KESYA LUCIANA DO NASCIMENTO SILVA VASCO - Advogada, é membro da Comissão da Criança e do Adolescente da OAB/PE
Diante do cenário atual de crescente inadimplência, reflexo do deficit econômico causado pela pandemia mundial do novo coronavírus, o recém-aprovado projeto de lei que trata de formas de prevenção ao superendividamento do consumidor se torna um dos mais importantes projetos do Brasil pós-pandemia.
O PL 3515/2015, de autoria do senador José Sarney (PMDB-AP), foi finalmente aprovado no Plenário da Câmara dos Deputados após discussões em ambas as casas legislativas. O projeto é fruto de inúmeros debates encabeçados pelo ministro do Superior Tribunal de Justiça (STJ) Herman Benjamin, que, após 35 reuniões técnicas e 15 audiências públicas desde 2010, desencadeou no PL 283/2012, substituído em 2015 pelo atual projeto.
A Lei do Superendividamento do Consumidor traz alterações no Código de Defesa do Consumidor e no Estatuto do Idoso para aperfeiçoar a disciplina do crédito ao consumidor e dispor sobre a prevenção e o tratamento do superendividamento. Além da prevenção do superendividamento do consumidor, a lei proíbe práticas consideradas enganosas e ainda prevê a possibilidade da realização de audiências de negociação. Prevê o fomento de ações direcionadas à educação financeira e ambiental dos consumidores, bem como à garantia de práticas que visem à obtenção de créditos responsáveis, de educação financeira e do tratamento e prevenção de situações de superendividamento.
Vale ainda salientar, entre as práticas previstas na legislação vigente, as relacionadas ao fornecimento de crédito e à venda a prazo, das quais vinculam o fornecedor ou o intermediário a certificar o consumidor além das informações obrigatórias previstas trazidas no artigo 52 do Código de Defesa do Consumidor a previamente: estabelecer o custo efetivo total e a descrição dos elementos que o compõem; a taxa efetiva mensal de juros, bem como a taxa dos juros de mora e o total de encargos, de qualquer natureza, previstos para o atraso no pagamento; o montante das prestações e o prazo de validade da oferta, que deve ser, no mínimo, de dois dias; o nome e o endereço, inclusive o eletrônico, do fornecedor; o direito do consumidor à liquidação antecipada e não onerosa do débito, nos termos do código e da regulamentação em vigor.
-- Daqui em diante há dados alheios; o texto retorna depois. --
(* ===== verification/FileProps.v ===== *)
(** * Reference counts of open files

    The reference count of a file is the number of descriptors, over all
    processes, that point to it.  The calls that open, duplicate, close and
    inherit descriptors keep it so where they return, and where they sleep it
    is off by the references that the sleeping call has in hand. *)

From stdpp Require Import base numbers option list gmap strings.
From Stdlib Require Import ZArith Lia ZifyBool.
From S2P Require Import Prelude Bytes CString Kalloc Vm Pipe Block Log Txn Fs Kernel File Proc ProcProto Syscall Sysproc Sysfile Signal SyscallProps Bio LogProps.
Import Kernel.
Local Open Scope Z_scope.

(** ** Descriptors *)

(** The descriptors of a process that point to [f]. *)
Definition occ (f : nat) (l : list (option nat)) : Z := Z.of_nat (length (filter (λ x, x = Some f) l)).
Definition points (f : nat) (x : option nat) : Z := if decide (x = Some f) then 1 else 0.

Lemma occ_cons f x l : occ f (x :: l) = points f x + occ f l.
Proof. unfold occ, points. rewrite filter_cons. case_decide; simpl; lia. Qed.

Lemma occ_insert f l fd x : (fd < length l)%nat →
  occ f (<[fd := x]> l) = occ f l + points f x - points f (l !!! fd).
Proof.
  revert fd. induction l as [|y l IH]; intros fd Hfd; simpl in Hfd; [lia|].
  destruct fd as [|fd]; simpl; rewrite !occ_cons; [lia|]. rewrite IH by lia. lia.
Qed.

Lemma occ_none f n : occ f (replicate n None) = 0.
Proof. induction n; [done|]. simpl. rewrite occ_cons. unfold points. rewrite decide_False by done. lia. Qed.

(** Over all processes. *)
Fixpoint total (f : nat) (l : list proc) : Z :=
  match l with
  | [] => 0
  | p :: l' => occ f (p_ofile p) + total f l'
  end.

Lemma total_insert f l i p : (i < length l)%nat →
  total f (<[i := p]> l) = total f l + occ f (p_ofile p) - occ f (p_ofile (l !!! i)).
Proof.
  revert i. induction l as [|q l IH]; intros i Hi; simpl in Hi; [lia|].
  destruct i as [|i]; simpl; [lia|]. rewrite IH by lia. lia.
Qed.

Lemma total_fmap f (g : proc → proc) l : (∀ p, p_ofile (g p) = p_ofile p) → total f (g <$> l) = total f l.
Proof. intros Hg. induction l as [|p l IH]; [done|]. rewrite fmap_cons. cbn [total]. by rewrite IH, Hg. Qed.

(** ** The invariant *)

Section inv.
Context {T : Type}.
Implicit Types k : kernel T.

Definition fds_of k (f : nat) : Z := total f (pt_proc (k_ptab k)).

(** [e f] references to file [f] are held by the code that runs and not yet,
    or no longer, in a descriptor. *)
Record files_ok (e : nat → Z) k : Prop := mkFilesOk {
  fo_ref f : (f < length (k_ftable k))%nat → f_ref (File.file_at (k_ftable k) f) = fds_of k f + e f;
  fo_len i : valid (k_ptab k) i → length (p_ofile (proc_at (k_ptab k) i)) = Z.to_nat NOFILE;
  fo_clean i : valid (k_ptab k) i → pst (k_ptab k) i = UNUSED ∨ pst (k_ptab k) i = ZOMBIE →
    p_ofile (proc_at (k_ptab k) i) = replicate (Z.to_nat NOFILE) None;
  fo_file i fd f : valid (k_ptab k) i → p_ofile (proc_at (k_ptab k) i) !! fd = Some (Some f) →
    (f < length (k_ftable k))%nat;
  fo_cur i : k_proc k = Some i → valid (k_ptab k) i ∧ pst (k_ptab k) i = RUNNING
}.
Lemma writei_loop_wp sb fuel k s ip src n tot off q : fs_inv sb s ip → 0 ≤ off → 0 ≤ tot ≤ n →
  n ≤ Z.of_nat (length src) →
  (tot < n → off + (n - tot) ≤ (off / BSIZE + Z.of_nat k) * BSIZE) → (k ≤ fuel)%nat →
  off + (n - tot) ≤ MAXFILE * BSIZE → alloc_ok sb (tx_home (fs_txn s)) (cur s) (2 * k + q) →
  ∀ M, bitmap_blocks sb ⊆ M → budget s ip M (Z.of_nat k + 1) →
  wp (writei_loop fuel ip src n tot off) s (λ r s', r = off + (n - tot) ∧ ∃ Y,
    upd sb ip s s' Y (splice s ip off (slice src (Z.to_nat tot) (Z.to_nat (n - tot)))) ∧
    dense s' ip off (n - tot) ∧ alloc_ok sb (tx_home (fs_txn s)) (cur s') q ∧ budget s' ip M 1).
Proof.
  intros Hi Ho Ht Hn Hk Hfu Hmax Ha M HM Hbu. revert s k tot off Hi Ho Ht Hk Hfu Hmax Ha Hbu.
  induction fuel as [|fuel IH]; intros s k tot off Hi Ho Ht Hk Hfu Hmax Ha Hbu.
  { assert (tot = n) as ->.
    { pose proof (Z.mul_div_le off BSIZE ltac:(unfold BSIZE; lia)). assert (k = 0%nat) as -> by lia. unfold BSIZE in *. destruct (Z.lt_ge_cases tot n); lia. }
    simpl. rewrite Z.ltb_irrefl, wp_ret, Z.sub_diag. apply (write_done sb s ip off q (2 * k + q) M (Z.of_nat k + 1)); try done; lia. }
  cbn [writei_loop]. destruct (Z.ltb_spec tot n) as [Hlt|].
  2:{ assert (tot = n) as -> by lia. rewrite wp_ret, Z.sub_diag.
    apply (write_done sb s ip off q (2 * k + q) M (Z.of_nat k + 1)); try done; lia. }
  rewrite wp_bind, wp_gets, (fi_dev _ _ _ Hi).
  destruct (pass_bound n tot off Hlt Ho) as (Hm0 & Hmo & Ho0 & Hmn & Hml & Hm1 & Hdm).
  set (m := Z.min _ _) in *. set (v := slice src (Z.to_nat tot) (Z.to_nat m)).
  assert (Z.of_nat (length v) = m) as Ev by (unfold v, slice; rewrite length_take, length_drop; lia).
  destruct k as [|k].
  { pose proof (Z.div_mod off BSIZE ltac:(unfold BSIZE; lia)). specialize (Hk Hlt). unfold BSIZE in *. lia. }
  eapply (write_pass sb s ip off v (2 * k + q)); try done; [by rewrite Ev| | | | |].
  { apply Z.div_lt_upper_bound; unfold BSIZE in *; lia. }
  { intros i Hii. apply Hdm. lia. }
  { by replace (S (S (2 * k + q))) with (2 * S k + q)%nat by lia. }
  { eapply budget_mono; [|by eapply budget_sub]. lia. }
  rewrite Ev. intros s1 Y1 r U1 HY1 Hd1 Ha1.
  destruct (gr_run _ _ _ _ _ _ U1) as (W & _ & Ht1). pose proof (tg_home _ _ _ _ _ Ht1) as Eh.
  wpa (IH s1 k (tot + m) (off + m)); [by eapply upd_inv|lia|lia| |lia|lia|by rewrite Eh| |].
  { intros ?. rewrite Hm1 by lia. specialize (Hk Hlt). lia. }
  { eapply (budget_step sb ip s s1); try done. replace (Z.of_nat k + 1 + 1) with (Z.of_nat (S k) + 1) by lia. done. }
  rewrite Eh. intros r' s2 (-> & Y2 & U2 & Hd2 & Ha2 & Hb2). split; [lia|]. exists (Y1 ∪ Y2).
  split_and!; try done.
  - eapply upd_bytes; [by eapply upd_trans|]. intros o Hoo.
    rewrite <- Ev at 1. rewrite (splice_app sb s s1 ip Y1) by done. unfold v.
    rewrite Z2Nat.inj_add, slice_app by lia. do 2 f_equal. lia.
  - intros o Hoo. destruct (Z.lt_ge_cases o (off + m)).
    + eapply (upd_dense sb s1 s2 ip Y2 _ off m); [done|lia|lia|done|lia].
    + apply Hd2. lia.
Qed.
(* ===== verification/MkfsProps.v ===== *)
(** * Properties of the images of mkfs

    The image holds the files that mkfs was given: each has an inode and blocks
    of its own with its bytes, in the sense of the kernel's file system, and the
    bitmap marks exactly the blocks in use. *)

From stdpp Require Import base numbers option list gmap strings.
From Stdlib Require Import ZArith Lia ZifyBool.
From S2P Require Import Prelude Bytes CString Block Log LogProofs Txn Fs FsBlocks FsFile FsProps Mkfs.
Import Log Fs Mkfs.
Local Open Scope Z_scope.

(** ** Byte order *)

Lemma xint_id x : 0 ≤ x < 2 ^ 32 → xint x = x.
Proof.
  intros Hx. unfold xint, get32. cbn [lookup_total list_lookup_total Nat.add]. rewrite !Z.shiftr_div_pow2 by lia.
  unfold u8. Z.div_mod_to_equations. lia.
Qed.
Lemma xshort_id x : 0 ≤ x < 2 ^ 16 → xshort x = x.
Proof.
  intros Hx. unfold xshort, get16. cbn [lookup_total list_lookup_total Nat.add]. rewrite !Z.shiftr_div_pow2 by lia.
  unfold u8. Z.div_mod_to_equations. lia.
Qed.

(** ** Files on the image *)

(** A file: the type and the block addresses of its inode, and its bytes. *)
Record finfo := mkFinfo { fi_type : Z; fi_addrs : list Z; fi_data : bytes }.

(** How many blocks [n] bytes take, with the block of addresses. *)
Definition blocks (n : Z) : Z := (n + 511) / 512 + (if NDIRECT * 512 <? n then 1 else 0).
Definition total (fl : list finfo) : Z := foldr (λ fi t, blocks (Z.of_nat (length (fi_data fi))) + t) 0 fl.

Lemma total_grow l n fo fn : l !! n = Some fo →
  total (<[n := fn]> l) = total l + blocks (Z.of_nat (length (fi_data fn))) - blocks (Z.of_nat (length (fi_data fo))).
Proof.
  revert n. induction l as [|y l IH]; intros [|n] H; simpl in *; try done; [injection H as ->; lia|]. rewrite (IH n H). lia.
Qed.
(* ===== verification/MkfsImage.v ===== *)
(** * The image that mkfs writes

    The operations of mkfs keep an image of which every file is known, and the
    image of [main] is one that the kernel's file system can be run on. *)

From stdpp Require Import base numbers option list gmap strings.
From Stdlib Require Import ZArith Lia ZifyBool.
From S2P Require Import Prelude Bytes CString Block Log LogProofs Txn Fs FsBlocks FsFile FsRW FsProps Mkfs MkfsProps.
Import Log Fs Mkfs.
Local Open Scope Z_scope.

(** ** Appending to a file *)

Lemma blocks_mono n m : n ≤ m → blocks n ≤ blocks m.
Proof.
  intros H. unfold blocks. pose proof (Z.div_le_mono (n + 511) (m + 511) 512 ltac:(lia) ltac:(lia)).
  destruct (NDIRECT * 512 <? n) eqn:E1, (NDIRECT * 512 <? m) eqn:E2; lia.
Qed.
Lemma blocks_nonneg n : 0 ≤ n → 0 ≤ blocks n.
Proof. intros H. apply (blocks_mono 0 n H). Qed.
Lemma total_nonneg fl : 0 ≤ total fl.
Proof. induction fl as [|fi fl IH]; simpl; [done|]. pose proof (blocks_nonneg (Z.of_nat (length (fi_data fi)))). lia. Qed.

(** [lay] is about the data blocks and the lengths. *)
Lemma lay_ext f f' F fl : (∀ b, first_block ≤ b → f' b = f b) → (∀ b, 0 ≤ b < size → length (f' b) = 512%nat) →
  lay f F fl → lay f' F fl.
Proof.
  intros Hf Hl H. assert (∀ i fi k, fl !! i = Some fi → fblk f' (fi_addrs fi) k = fblk f (fi_addrs fi) k) as Hb.
  { intros i fi k Hi. apply fblk_ext. intros H0. apply Hf. rewrite <- (fblk_ind f).
    apply (ly_range _ _ _ H i fi MAXFILE Hi); [done|by rewrite fblk_ind]. }
  pose proof (ly_count _ _ _ H) as Hc. pose proof (total_nonneg fl).
  split; [apply H| | | | | |done|done]; intros.
  - rewrite (Hb i fi) by done. by apply (ly_map _ _ _ H i fi).
  - rewrite (Hb i fi) in * by done. by apply (ly_range _ _ _ H i fi).
  - rewrite (Hb i fi) in * by done. rewrite (Hb i' fi') in * by done. by apply (ly_inj _ _ _ H i i' fi fi').
  - rewrite <- (ly_data _ _ _ H i fi) by done. unfold fbyte. rewrite (Hb i fi) by done. destruct (_ =? 0) eqn:E; [done|].
    f_equal. apply Hf. assert (MAXFILE = 140) by done. change BSIZE with 512 in *.
    apply (ly_range _ _ _ H i fi (o / 512)); [done| |lia].
    split; [apply Z.div_pos; lia|apply Z.lt_le_incl, Z.div_lt_upper_bound; lia].
  - rewrite Hf by lia. by apply (ly_fresh _ _ _ H).
Qed.

(** The image of a state holds the files [fl] in its data blocks. *)
Record dstate (s : mkfs) (fl : list finfo) : Prop := mkDstate {
  ds_present : present s;
  ds_used : usedblocks s = freeblock s;
  ds_free : freeblock s ≤ size;
  ds_lay : lay (cur s) (freeblock s) fl
}.

Lemma file_block_wp s fl i fi (v : bytes) : dstate s fl → fl !! i = Some fi →
  let off := Z.of_nat (length (fi_data fi)) in off / 512 < MAXFILE → 0 < Z.of_nat (length v) ≤ 512 - off mod 512 →
  freeblock s + blocks (off + Z.of_nat (length v)) - blocks off ≤ size →
  wp (file_block (off / 512) (fi_addrs fi)) s (λ r s',
    placed (cur s) (freeblock s) (fi_addrs fi) (off / 512) (cur s') (freeblock s') r.1 r.2 ∧ step_to s s').
Proof.
  intros [Hp Hu Hf Hly] Hi off Hk Hv Hcap. pose proof (w_need _ _ _ _ _ _ Hly Hi Hk Hv) as Hn. fold off in Hn.
  set (k := off / 512) in *. assert (0 ≤ k) as Hk0 by (apply Z.div_pos; lia). assert (MAXFILE = 140 ∧ NDIRECT = 12 ∧ size = 1024 ∧ first_block = 29) as (HM & HN & HS & HB) by done.
  pose proof (ly_count _ _ _ Hly) as Hc. pose proof (total_nonneg fl). destruct (ly_size _ _ _ Hly i fi Hi) as [Hlen _].
  assert (∀ j, 0 ≤ j ≤ MAXFILE → 0 ≤ fblk (cur s) (fi_addrs fi) j < freeblock s) as Hr.
  { intros j Hj. destruct (decide (fblk (cur s) (fi_addrs fi) j = 0)) as [->|E]; [lia|].
    pose proof (ly_range _ _ _ Hly i fi j Hi Hj E). lia. }
  pose proof (Hr k ltac:(lia)) as Hrk. pose proof (Hr MAXFILE ltac:(lia)) as Hri. rewrite fblk_ind in Hri.
  destruct (decide (k < NDIRECT)) as [Hd|Hd].
  - apply direct_block_wp; try done; try lia.
    + rewrite fblk_direct in Hn by lia. destruct (_ && _), (_ =? 0); lia.
    + rewrite fblk_direct in Hrk by lia. lia.
    + apply (ly_fresh _ _ _ Hly).
  - apply indirect_block_wp; try done; try lia.
    + replace (NDIRECT <=? k) with true in Hn by lia. rewrite fblk_leaf in * by lia.
      destruct (fi_addrs fi !!! 12%nat =? 0) eqn:E; cbn [andb Z.eqb] in Hn; rewrite ?andb_false_r in Hn; [lia|]. destruct (_ =? 0); lia.
    + apply (ly_fresh _ _ _ Hly).
    + apply (ly_len _ _ _ Hly).
Qed.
Muitas expectativas foram criadas sobre a lei em referência, imputando-a como solucionadora dos problemas de endividamento das mais de 60 milhões de pessoas, segundo dados do Mapa da Inadimplência do Brasil, divulgado pela Serasa Experian. Entretanto, é necessário considerar que nessa relação negocial há outra classe também afetada pelo efeito pós-pandêmico, como, por exemplo, as empresas de fornecimento de crédito, uma vez que alto índice de desemprego decorrente desse efeito instituiu um novo grupo de inadimplentes, cidadãos que ainda não conseguiram uma recolocação no mercado de trabalho e que em virtude disso deixaram de pagar suas dívidas, mas que, contudo, não são devedores propositais.
Além disso, há que levar em conta que algumas das mudanças trazidas pela referida lei podem comprometer a segurança financeira de muitas dessas fornecedoras de crédito, por exemplo, aventando a possibilidade de o consumidor desistir do crédito consignado em até sete dias da contratação sem a necessidade de justificar o pedido de desistência, bem como a restrição do não comprometimento da folha de pagamento dos aposentados e pensionistas em margem superior a 30%, sendo a obrigação de verificação de margem de responsabilidade do fornecedor de crédito, não do consumidor.
Com tais mudanças o que se espera é que se construa uma política de consumo consciente e responsável de crédito, possibilitando ao consumidor ampla rede de oportunidades de renegociação de dívidas além de um plano de pagamento que traga segurança ao consumidor e ao fornecedor de crédito no sentido de que o valor ora contratado tenha a garantia de que será adimplido ao final da pactuação.